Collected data

(** [base64.b64encode]: three bytes become four characters; a last group of
    one or two bytes is filled with zero bits and padded with [=]. *)
Fixpoint b64encode (bs : list byte) : list byte :=
  match bs with
  | [] => []
  | [a] =>
      let n := (Byte.to_N a * 16)%N in
      [b64_char (n / 64); b64_char (n mod 64); b64_pad; b64_pad]
  | [a; b] =>
      let n := ((Byte.to_N a * 256 + Byte.to_N b) * 4)%N in
      [b64_char (n / 4096); b64_char (n / 64 mod 64); b64_char (n mod 64);
       b64_pad]
  | a :: b :: c :: rest =>
      let n := (Byte.to_N a * 65536 + Byte.to_N b * 256 + Byte.to_N c)%N in
      b64_char (n / 262144) :: b64_char (n / 4096 mod 64)
        :: b64_char (n / 64 mod 64) :: b64_char (n mod 64) :: b64encode rest
  end.

(** Decoding of padded base64 text (RFC 4648, section 4). *)
Fixpoint b64decode (cs : list byte) : option (list byte) :=
  match cs with
  | [] => Some []
  | c1 :: c2 :: c3 :: c4 :: rest =>
      if Byte.eqb c4 b64_pad then
        match rest with
        | [] =>
            if Byte.eqb c3 b64_pad then
              i1 ← b64_index c1; i2 ← b64_index c2;
              x ← Byte.of_N ((i1 * 64 + i2) / 16)%N;
              Some [x]
            else
              i1 ← b64_index c1; i2 ← b64_index c2; i3 ← b64_index c3;
              let n := (i1 * 4096 + i2 * 64 + i3)%N in
              x ← Byte.of_N (n / 1024)%N;
              y ← Byte.of_N (n / 4 mod 256)%N;
              Some [x; y]
        | _ :: _ => None
        end
      else
        i1 ← b64_index c1; i2 ← b64_index c2;
        i3 ← b64_index c3; i4 ← b64_index c4;
        let n := (i1 * 262144 + i2 * 4096 + i3 * 64 + i4)%N in
        x ← Byte.of_N (n / 65536)%N;
        y ← Byte.of_N (n / 256 mod 256)%N;
        z ← Byte.of_N (n mod 256)%N;
        tail ← b64decode rest;
        Some (x :: y :: z :: tail)
  | _ => None
  end.

(** [bytes.decode('utf-8')] on seven-bit input, where it gives one character
    per byte; [b64encode] emits nothing else ([b64encode_seven_bit]). *)
Definition decode_utf8 (bs : list byte) : string := string_of_list_byte bs.

(** [str.encode()] on such a string, the way back. *)
Definition encode_utf8 (s : string) : list byte := list_byte_of_string s.

(** ** The process and what surrounds it *)

(** What a request finds outside the handler. *)
Record World := {
  (** [os.environ], once [load_dotenv()] has run *)
  environ : gmap string string;
  (** [os.path.exists] *)
  path_exists : string -> bool;
  (** [open(path, 'rb')] followed by [read()] *)
  read_file : string -> result (list byte);
  (** [datetime.now()] *)
  now : datetime;
  (** the completion service behind [client.chat.completions.create] *)
  remote_create : OpenAI -> create_args -> result completion.ChatCompletion
}.

(** [os.getenv(key)] and [os.getenv(key, default)]. *)
Definition getenv (w : World) (key : string) : option string := environ w !! key.
Definition getenv_or (w : World) (key fallback : string) : string :=
  default fallback (environ w !! key).

(** [bool(x)] of an optional string: [None] and the empty string are false. *)
Definition bool_of_str (x : option string) : bool :=
  match x with
  | Some s => negb (String.eqb s "")
  | None => false
  end.

(** [bool(x)] of an optional client: an [OpenAI] object is true. *)
Definition bool_of_client (x : option OpenAI) : bool :=
  match x with
  | Some _ => true
  | None => false
  end.

(** The module-level names bound when [main.py] is imported. *)
Record Globals := {
  openai_api_key : option string;
  openai_client : option OpenAI
}.

(** Lines 20-21:
    [openai_client = OpenAI(api_key=openai_api_key) if openai_api_key else None]. *)
Definition startup (w : World) : Globals :=
  let key := getenv w "OPENAI_API_KEY" in
  {| openai_api_key := key;
     openai_client :=
       match key with
       | Some k => if bool_of_str key then Some {| api_key := k |} else None
       | None => None
       end |}.

Definition PDF_FILE_PATH : string := "document.pdf".

(** *** Calls that leave the process *)

Definition open_read (w : World) (path : string) : M (list byte) :=
  emit (EvRead path);; lift (read_file w path).

Definition completions_create (w : World) (client : OpenAI)
    (args : create_args) : M completion.ChatCompletion :=
  emit (EvCreate client args);; lift (remote_create w client args).

(** [l[i]] on a Python list. *)
Definition getitem {A} (l : list A) (i : nat) : M A :=
  match l !! i with
  | Some x => mret x
  | None => raise (Raised IndexError "list index out of range")
  end.

(** *** What FastAPI sends *)

Record Response := { status : Z; body : pyval }.

(** A returned dict is sent with status 200; an [HTTPException] with its
    status and [{"detail": detail}]; anything else a handler lets through
    ends as the server's plain 500. *)
Definition respond (r : result (gmap string pyval)) : Response :=
  match r with
  | Return d => {| status := 200; body := PDict d |}
  | Raise (HTTPException sc d) =>
      {| status := sc; body := PDict {["detail" := PStr d]} |}
  | Raise (Raised _ _) => {| status := 500; body := PStr "Internal Server Error" |}
  end.

(** The [create] calls recorded in a trace. *)
Definition create_calls (t : list event) : list (OpenAI * create_args) :=
  omap (fun ev => match ev with
                  | EvCreate c a => Some (c, a)
                  | EvRead _ => None
                  end) t.

(** ** Sample surroundings *)

(** [HTTPException.__str__] of current Starlette releases. *)
Definition starlette_str (sc : Z) (d : string) : string := pretty sc +:+ ": " +:+ d.

Definition sample_now : datetime :=
  {| year := 2024; month := 2; day := 29;
     hour := 9; minute := 5; second := 7; microsecond := 120;
     datetime_ok := eq_refl |}.

Definition sample_pdf : list byte := list_byte_of_string "%PDF-1.4 sample".

Definition sample_reply (text : string) : completion.ChatCompletion :=
  {| completion.choices :=
       [ {| completion.message := {| completion.content := Some text |} |} ] |}.

(** A process with a key, a readable file and a service that answers. *)
Definition sample_world : World :=
  {| environ := {[ "OPENAI_API_KEY" := "sk-test" ]};
     path_exists := fun p => String.eqb p "document.pdf";
     read_file := fun p =>
       if String.eqb p "document.pdf" then Return sample_pdf
       else Raise (Raised FileNotFoundError "[Errno 2] No such file or directory");
     now := sample_now;
     remote_create := fun _ _ => Return (sample_reply "Hi there") |}.

(** The same process with another completion service. *)
Definition with_remote (w : World)
    (f : OpenAI -> create_args -> result completion.ChatCompletion) : World :=
  {| environ := environ w; path_exists := path_exists w;
     read_file := read_file w; now := now w; remote_create := f |}.

(** No key in the environment and no file on disk. *)
Definition bare_world : World :=
  {| environ := ∅;
     path_exists := fun _ => false;
     read_file := fun _ =>
       Raise (Raised FileNotFoundError "[Errno 2] No such file or directory");
     now := sample_now;
     remote_create := fun _ _ => Return (sample_reply "Hi there") |}.

Definition sample_request : ChatRequest :=
  ChatRequest_defaults [ {| role := "user"; content := "Hello" |} ].


(** A base profile with a [documents] field of its own. *)
Definition colliding_profile : gmap string pyval :=
  {[ "name" := PStr "Maya"; "documents" := PStr "passport.pdf" ]}.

• **What the exercise asks**: Both end lines included, restate word for word the lines above from the line with "[openai_client = OpenAI(api_key=openai_api_key)" to the line with "Definition open_read (w", and nothing else.

• **Task result**:
    [openai_client = OpenAI(api_key=openai_api_key) if openai_api_key else None]. *)
Definition startup (w : World) : Globals :=
  let key := getenv w "OPENAI_API_KEY" in
  {| openai_api_key := key;
     openai_client :=
       match key with
       | Some k => if bool_of_str key then Some {| api_key := k |} else None
       | None => None
       end |}.

Definition PDF_FILE_PATH : string := "document.pdf".

(** *** Calls that leave the process *)

Definition open_read (w : World) (path : string) : M (list byte) :=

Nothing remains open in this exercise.